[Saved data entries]
(** * A shallow embedding of the PLY reader (reader.go) and its properties

    The Go package [ply] reads a PLY geometry file: a text header that
    declares elements and their typed properties, followed by a body in
    ASCII or in binary form.  This development embeds the reader as Rocq
    functions and states the properties of the decoder over them.

    Conventions of the embedding:
    - a Go [string] and a Go [[]byte] are both sequences of bytes and are
      both modelled by [list byte];
    - a Go [int], [int64], [uint32], ... is a [Z]; a conversion that can wrap
      is written out with [mod];
    - a Go function that returns [(v, error)] returns an [outcome]: a value,
      an [error], or a run-time panic (index out of range, negative length);
    - the document [*PLY] and its [*bufio.Reader] are threaded explicitly;
      a function that fails returns the error alone, the state the Go code
      leaves behind in that case is not kept;
    - the functions of the Go library that the reader calls ([strconv],
      [regexp], [strings], [bufio], [io], [encoding/binary], [bytes]) are
      modelled from their documented behaviour; the file that is read is a
      regular file, and memory is not limited. *)

From Stdlib Require Import ZArith List Lia Bool Arith.
From Stdlib Require Import Strings.Byte Floats.SpecFloat.
Import ListNotations.

Set Implicit Arguments.

(** ** Bytes and byte strings *)

Definition bytes := list byte.

Inductive bytes_lit := BLnil | BLcons (b : byte) (l : bytes_lit).

Fixpoint bytes_lit_of (l : list byte) : bytes_lit :=
  match l with
  | [] => BLnil
  | b :: t => BLcons b (bytes_lit_of t)
  end.

Fixpoint bytes_lit_to (l : bytes_lit) : list byte :=
  match l with
  | BLnil => []
  | BLcons b t => b :: bytes_lit_to t
  end.

Declare Scope bytes_scope.
Delimit Scope bytes_scope with bytes.
Bind Scope bytes_scope with bytes.

#[warnings="-via-type-remapping,-via-type-mismatch"]
String Notation bytes bytes_lit_of bytes_lit_to
  (via bytes_lit mapping [[nil] => BLnil, [cons] => BLcons]) : bytes_scope.

Open Scope Z_scope.
Open Scope bytes_scope.

(** The numeric value of a byte, and the byte of a number (taken modulo 256,
    as a Go conversion [byte(x)] does). *)
Definition bz (b : byte) : Z := Z.of_N (Byte.to_N b).

Definition zb (z : Z) : byte :=
  match Byte.of_N (Z.to_N (z mod 256)) with
  | Some b => b
  | None => x00
  end.

Fixpoint bytes_eqb (a b : bytes) : bool :=
  match a, b with
  | [], [] => true
  | x :: a', y :: b' => Byte.eqb x y && bytes_eqb a' b'
  | _, _ => false
  end.

Infix "==" := bytes_eqb (at level 70) : bytes_scope.

Definition zeros (n : nat) : bytes := repeat x00 n.

(** ** Errors, panics and outcomes *)

(** The [Err] field of a [*strconv.NumError]. *)
Inductive numErr := ErrSyntax | ErrRange.

Inductive error :=
| EOF                                         (* io.EOF *)
| ErrUnexpectedEOF                            (* io.ErrUnexpectedEOF *)
| NumError (fn num : bytes) (err : numErr)    (* *strconv.NumError *)
| PathError (op path : bytes)                 (* *fs.PathError of os.Open *)
| errorString (msg : bytes).                  (* errors.New(msg) *)

(** Run-time panics of the Go runtime that the reader can raise. *)
Inductive panic :=
| IndexOutOfRange (i len : Z)   (* index i out of range for length len *)
| MakeSliceLen (n : Z)          (* makeslice: len out of range *)
| NilByteOrder.                 (* method call on a nil binary.ByteOrder *)

(** [OutOfFuel] is the answer of a loop of the model that was not given
    enough iterations; no Go execution corresponds to it. *)
Inductive outcome (A : Type) :=
| Ok (a : A)
| Err (e : error)
| Panic (p : panic)
| OutOfFuel.

Arguments Ok {A} a.
Arguments Err {A} e.
Arguments Panic {A} p.
Arguments OutOfFuel {A}.

Definition obind {A B} (m : outcome A) (f : A -> outcome B) : outcome B :=
  match m with
  | Ok a => f a
  | Err e => Err e
  | Panic p => Panic p
  | OutOfFuel => OutOfFuel
  end.

(** Indexing [s[i]] of a Go slice: panics out of range. *)
Definition index {A} (s : list A) (i : Z) : outcome A :=
  if (i <? 0) || (Z.of_nat (length s) <=? i) then
    Panic (IndexOutOfRange i (Z.of_nat (length s)))
  else
    match nth_error s (Z.to_nat i) with
    | Some a => Ok a
    | None => Panic (IndexOutOfRange i (Z.of_nat (length s)))
    end.

(** [s[i] = v]. *)
Fixpoint set_nth {A} (s : list A) (n : nat) (v : A) : list A :=
  match s, n with
  | [], _ => []
  | _ :: t, O => v :: t
  | a :: t, S k => a :: set_nth t k v
  end.

Definition store {A} (s : list A) (i : Z) (v : A) : outcome (list A) :=
  if (i <? 0) || (Z.of_nat (length s) <=? i) then
    Panic (IndexOutOfRange i (Z.of_nat (length s)))
  else Ok (set_nth s (Z.to_nat i) v).

(** ** The type registry *)

Definition Types : list bytes :=
  ["invalid"; "int8"; "int16"; "int32"; "uint8"; "uint16"; "uint32";
   "float32"; "float64"].

Definition OldTypes : list bytes :=
  ["invalid"; "char"; "short"; "int"; "uchar"; "ushort"; "uint";
   "float"; "double"].

(** [SizeOfType] is a Go map; a missing key reads as 0. *)
Definition SizeOfType_table : list (bytes * Z) :=
  [("invalid", 0); ("int8", 1); ("int16", 2); ("int32", 4); ("uint8", 1);
   ("uint16", 2); ("uint32", 4); ("float32", 4); ("float64", 8);
   ("char", 1); ("short", 2); ("int", 4); ("uchar", 1); ("ushort", 2);
   ("uint", 4); ("float", 4); ("double", 8)].

Fixpoint map_lookup (m : list (bytes * Z)) (k : bytes) : Z :=
  match m with
  | [] => 0
  | (k', v) :: m' => if k' == k then v else map_lookup m' k
  end.

Definition SizeOfType (t : bytes) : Z := map_lookup SizeOfType_table t.

(** [typeName == Types[i] || typeName == OldTypes[i]] *)
Definition is_type (i : nat) (typeName : bytes) : bool :=
  (typeName == nth i Types "") || (typeName == nth i OldTypes "").

(** The scalar types the codecs know: entries 1 to 8 of the two tables. *)
Definition recognized (typeName : bytes) : bool :=
  existsb (fun i => is_type i typeName) (seq 1 8).

(** ** The library functions the reader calls: [strconv]

    [ParseUint], [ParseInt] and [Itoa] follow the Go standard library.  The
    machine integers of the Go code are 64 bits wide. *)

Module strconv.

Definition maxUint64 : Z := 2 ^ 64 - 1.

(** [lower(c)]: [c | ('x' - 'X')]. *)
Definition lower (c : byte) : Z := Z.lor (bz c) 32.

Definition is_digit (c : byte) : bool := (48 <=? bz c) && (bz c <=? 57).

(** [underscoreOK]: underscores only between digits, or between a base
    prefix and a digit.  [saw] is the last character class seen:
    0 for a digit, 1 for an underscore, 2 for anything else, 3 at the
    beginning. *)
Fixpoint underscoreOK_loop (hex : bool) (saw : Z) (s : bytes) : bool :=
  match s with
  | [] => negb (saw =? 1)
  | c :: t =>
      if is_digit c || (hex && (97 <=? lower c) && (lower c <=? 102)) then
        underscoreOK_loop hex 0 t
      else if Byte.eqb c "_" then
        if saw =? 0 then underscoreOK_loop hex 1 t else false
      else if saw =? 1 then false
      else underscoreOK_loop hex 2 t
  end.

Definition underscoreOK (s : bytes) : bool :=
  let s :=
    match s with
    | c :: t => if Byte.eqb c "-" || Byte.eqb c "+" then t else s
    | [] => s
    end in
  match s with
  | c0 :: c1 :: t =>
      if Byte.eqb c0 "0" &&
         ((lower c1 =? 98) || (lower c1 =? 111) || (lower c1 =? 120))
      then underscoreOK_loop (lower c1 =? 120) 0 t
      else underscoreOK_loop false 3 s
  | _ => underscoreOK_loop false 3 s
  end.

(** The digit loop of [ParseUint]; the result is the number read and
    whether an underscore was seen. *)
Fixpoint ParseUint_loop (base0 : bool) (base cutoff maxVal : Z)
    (s : bytes) (n : Z) (underscores : bool) : (Z * bool) + numErr :=
  match s with
  | [] => inl (n, underscores)
  | c :: t =>
      if Byte.eqb c "_" && base0 then
        ParseUint_loop base0 base cutoff maxVal t n true
      else
        let d :=
          if is_digit c then Some (bz c - 48)
          else if (97 <=? lower c) && (lower c <=? 122)
               then Some (lower c - 97 + 10)
               else None in
        match d with
        | None => inr ErrSyntax
        | Some d =>
            if base <=? d then inr ErrSyntax
            else if cutoff <=? n then inr ErrRange
            else
              let n := n * base in
              let n1 := (n + d) mod 2 ^ 64 in
              if (n1 <? n) || (maxVal <? n1) then inr ErrRange
              else ParseUint_loop base0 base cutoff maxVal t n1 underscores
        end
  end.

(** [ParseUint(s, base, bitSize)] for [base] 0 or in 2..36 and [bitSize]
    in 1..64.  On a range error Go also returns the largest value, which
    [ParseInt] inspects; the model returns the error kind. *)
Definition ParseUint_kind (s : bytes) (base : Z) (bitSize : Z)
  : Z + numErr :=
  match s with
  | [] => inr ErrSyntax
  | c0 :: rest =>
      let base0 := base =? 0 in
      let '(base, s') :=
        if base0 then
          if Byte.eqb c0 "0" then
            match rest with
            | c1 :: ((_ :: _) as r2) =>
                if lower c1 =? 98 then (2, r2)
                else if lower c1 =? 111 then (8, r2)
                else if lower c1 =? 120 then (16, r2)
                else (8, rest)
            | _ => (8, rest)
            end
          else (10, s)
        else (base, s) in
      let cutoff := maxUint64 / base + 1 in
      let maxVal := 2 ^ bitSize - 1 in
      match ParseUint_loop base0 base cutoff maxVal s' 0 false with
      | inr k => inr k
      | inl (n, underscores) =>
          if underscores && negb (underscoreOK s) then inr ErrSyntax
          else inl n
      end
  end.

Definition ParseUint (s : bytes) (base bitSize : Z) : outcome Z :=
  match ParseUint_kind s base bitSize with
  | inl n => Ok n
  | inr k => Err (NumError "ParseUint" s k)
  end.

Definition ParseInt (s0 : bytes) (base bitSize : Z) : outcome Z :=
  match s0 with
  | [] => Err (NumError "ParseInt" s0 ErrSyntax)
  | c :: t =>
      let '(neg, s) :=
        if Byte.eqb c "+" then (false, t)
        else if Byte.eqb c "-" then (true, t)
        else (false, s0) in
      match ParseUint_kind s base 64 with
      | inr ErrSyntax => Err (NumError "ParseInt" s0 ErrSyntax)
      | r =>
          let un := match r with inl n => n | inr _ => maxUint64 end in
          let cutoff := 2 ^ (bitSize - 1) in
          if negb neg && (cutoff <=? un) then
            Err (NumError "ParseInt" s0 ErrRange)
          else if neg && (cutoff <? un) then
            Err (NumError "ParseInt" s0 ErrRange)
          else Ok (if neg then - un else un)
      end
  end.

(** [Itoa]: the decimal digits of an [int]. *)
Fixpoint utoa (fuel : nat) (n : Z) (acc : bytes) : bytes :=
  match fuel with
  | O => acc
  | S f =>
      let acc := zb (48 + n mod 10) :: acc in
      if n / 10 =? 0 then acc else utoa f (n / 10) acc
  end.

Definition Itoa (n : Z) : bytes :=
  if n <? 0 then "-" ++ utoa 20 (- n) [] else utoa 20 n [].

End strconv.

(** ** Floating-point values

    A [float32] or [float64] is an IEEE-754 value, [SpecFloat.spec_float]
    of the standard library (NaN payloads are not represented).  Only the
    bit-level encodings the reader uses are defined here. *)

Module math.

Record format := { prec : Z; emax : Z; ebits : Z }.

Definition binary32 : format := {| prec := 24; emax := 128; ebits := 8 |}.
Definition binary64 : format := {| prec := 53; emax := 1024; ebits := 11 |}.

(** [Float32bits] / [Float64bits]. *)
Definition bits (f : format) (x : spec_float) : Z :=
  let mw := prec f - 1 in
  let sign (s : bool) := if s then 2 ^ (mw + ebits f) else 0 in
  match x with
  | S754_zero s => sign s
  | S754_infinity s => sign s + Z.shiftl (2 ^ ebits f - 1) mw
  | S754_nan => Z.shiftl (2 ^ ebits f - 1) mw + 2 ^ (mw - 1)
  | S754_finite s m e =>
      if Z.pos (digits2_pos m) =? prec f then
        sign s + Z.shiftl (e + mw + (emax f - 1)) mw + (Z.pos m - 2 ^ mw)
      else sign s + Z.pos m
  end.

▸ WHAT NEEDS TO BE DONE
When the word "IndexOutOfRange" occurs in a line above, list that line.

▸ WRITTEN SOLUTION
| IndexOutOfRange (i len : Z)   (* index i out of range for length len *)
    Panic (IndexOutOfRange i (Z.of_nat (length s)))
    | None => Panic (IndexOutOfRange i (Z.of_nat (length s)))
    Panic (IndexOutOfRange i (Z.of_nat (length s)))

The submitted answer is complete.